The Data Privacy Vocabularies and Controls Community Group published two vocabularies to describe personal data and the ways it can be processed. The vocabularies are meant to be used in software that automates verifications against the European General Data Protection Regulation (GDPR).

The group describes the vocabularies as ‘version 0.1’, because it is likely that, on further review, there are both too many and too few terms in them. That’s why the group asks for feedback.

The documents asked for comments to be sent before the 15th of September 2019, but that doesn’t mean that comments won’t be accepted anymore. It just means comments may not get into the next version, but into a later one.

Data Privacy Vocabulary

The first of the two vocabularies is called ‘Data Privacy Vocabulary v0.1’. It provides terms (classes and properties) to annotate and categorize instances of legally compliant personal data handling according to the EU General Data Protection Regulation. The terms it defines fall into a number of groups:

  • Classes of personal data, such as address, family relations, credit rating, hair color, job, religion and much more.
  • Purposes of data processing, such as identity verification, personalizing user interfaces, academic research, delivery of goods, product recommendations, etc.
  • Categories of data processing, such as acquiring the data, erasing, copying, sharing, anonymising and combining.
  • Technical and organisational measures required by the GDPR and other regulations to protect data, including anonymisation, guidelines, contracts, staff training and encryption.
  • Properties of consent, such as the consent notice, the expiry time and the method by which consent was obtained.
  • Roles, such as Data Subject, Data Controller, Recipient, Third Party and Child (a special kind of Data Subject).

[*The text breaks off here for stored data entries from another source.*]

(** While violations stay quiet, the host's table holds what is recent. *)
Lemma registerAll_quiet host ts g :
  0 < cfg_IPViolationLimit cfg -> host <> "" -> ipSec g !! host = None ->
  quiet ts -> StronglySorted Z.le ts ->
  exists vs, (ipSec (registerAll host ts g) !! host = Some (mkIPSec vs None)
              \/ (ipSec (registerAll host ts g) !! host = None /\ vs = []))
    /\ forall now, Forall (fun t => t <= now) ts -> recent vs now = recent ts now.
Proof.
  intros Hl Hh Hg. induction ts as [|t ts IH] using rev_ind; intros Hq Hs.
  { exists []. split; [by right|done]. }
  assert (quiet ts) as Hq'. { intros a x b ->. apply (Hq a x (b ++ [t])). by rewrite <- app_assoc. }
  apply StronglySorted_app in Hs as (Hle & Hs & _).
  destruct (IH Hq' Hs) as (vs & Hst & Hr).
  assert (Forall (fun x => x <= t) ts) as Hts.
  { apply Forall_forall. intros x Hx. apply Hle; [done|left]. }
  unfold registerAll. rewrite fold_left_app. cbn [fold_left]. fold (registerAll host ts g).
  pose proof (register_step host t (registerAll host ts g) ts vs Hl Hh Hst (Hr t Hts)) as ->.
  specialize (Hq ts t [] eq_refl). rewrite decide_False by lia.
  exists (recent ts t ++ [t]). split; [by left|]. intros now Hnow.
  rewrite Forall_app, Forall_singleton in Hnow. apply recent_snoc, Hnow.
Qed.

Lemma isIPBlocked_entry host now g st :
  0 < cfg_IPViolationLimit cfg -> ipSec g !! host = Some st ->
  (isIPBlocked host now g).1 = match blockedTil st with Some til => now <? til | None => false end.
Proof.
  intros Hl Hst. unfold isIPBlocked. rewrite (proj2 (Z.leb_gt _ _)), Hst by done.
  destruct (blockedTil st) as [til|]; [|done]. by destruct (now <? til).
Qed.

(** C35: a host is blocked exactly at the violation that makes the number of
    its violations within the window reach the limit, and then for exactly the
    block duration: for violations in time order none of which reached the
    limit, the host is not blocked; one more violation blocks it until the
    block duration has passed if it is the limit-th in the window, and leaves it
    unblocked otherwise. *)
Theorem ip_block_exact (host : string) (ts : list Z) (now : Z) (g : Guard) :
  0 < cfg_IPViolationLimit cfg -> host <> "" -> ipSec g !! host = None ->
  quiet ts -> StronglySorted Z.le (ts ++ [now]) ->
  let g1 := registerAll host ts g in
  let g2 := registerIPViolation host now g1 in
  (forall t, (isIPBlocked host t g1).1 = false)
  /\ (forall t, (isIPBlocked host t g2).1 =
        if decide (cfg_IPViolationLimit cfg <= len (recent ts now) + 1)
        then t <? now + cfg_IPBlockDuration cfg else false).
Proof.
  intros Hl Hh Hg Hq (Hle & Hs & _)%StronglySorted_app g1 g2.
  destruct (registerAll_quiet host ts g Hl Hh Hg Hq Hs) as (vs & Hst & Hr). fold g1 in Hst. split.
  - intros t. destruct Hst as [Hst|[Hst _]]; [by rewrite (isIPBlocked_entry _ _ _ _ Hl Hst)|].
    unfold isIPBlocked. by rewrite (proj2 (Z.leb_gt _ _)), Hst.
  - intros t. assert (Forall (fun x => x <= now) ts) as Hts.
    { apply Forall_forall. intros x Hx. apply Hle; [done|left]. }
    pose proof (register_step host now g1 ts vs Hl Hh Hst (Hr now Hts)) as Hsec.
    rewrite (isIPBlocked_entry _ _ _ _ Hl Hsec). by destruct (decide _).
Qed.

End Guard.

(** ** Concrete runs *)

Definition demo_host (c : Conn) : string := default "" (conn_remote c).

Lemma guard_invariant_witness :
  let cfg := loadEnv (fun _ => "") (fun _ => None) (fun _ => None) (fun _ => None) in
  let c := mkConn 1 (Some "10.0.0.1") in
  let g := (acceptConn cfg demo_host c 5 newGuard).2 in
  conns g = [c] /\ guard_ok cfg demo_host g.
Proof.
  intros cfg c g. split; [by vm_compute|]. apply guard_invariant.
  apply rtc_once. apply step_accept. cbn. set_solver.
Defined.

Lemma ip_block_exact_witness :
  let cfg := loadEnv (fun key => if String.eqb key "TCPADAPTER_IP_VIOLATION_LIMIT" then "2" else "")
               (fun s => if String.eqb s "2" then Some 2 else None) (fun _ => None) (fun _ => None) in
  cfg_IPViolationLimit cfg = 2
  /\ (isIPBlocked cfg "10.0.0.1" (3 * second)
        (registerIPViolation cfg "10.0.0.1" (2 * second)
          (registerAll cfg "10.0.0.1" [second] newGuard))).1 = true.
Proof.
  intros cfg. split; [by vm_compute|].
  refine (eq_trans (proj2 (ip_block_exact cfg "10.0.0.1" [second] (2 * second) newGuard _ _ _ _ _) (3 * second)) _).
  - by vm_compute.
  - done.
  - done.
  - intros a t b Heq. destruct a as [|? [|]]; cbn in Heq; simplify_eq. by vm_compute.
  - repeat constructor; by vm_compute.
  - by vm_compute.
Defined.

GDPR Legal Basis Vocabulary

The second vocabulary is called ‘DPVCG GDPR Legal Basis Vocabulary’. It defines terms for the legal bases for personal data processing defined in the GDPR, i.e., all the circumstances under which data processing is allowed.

The group identified 17 classes of legal bases in the GDPR, including explicit consent, a legal obligation, the public interest, preventive medicine and the fact that a data subject already made the data public.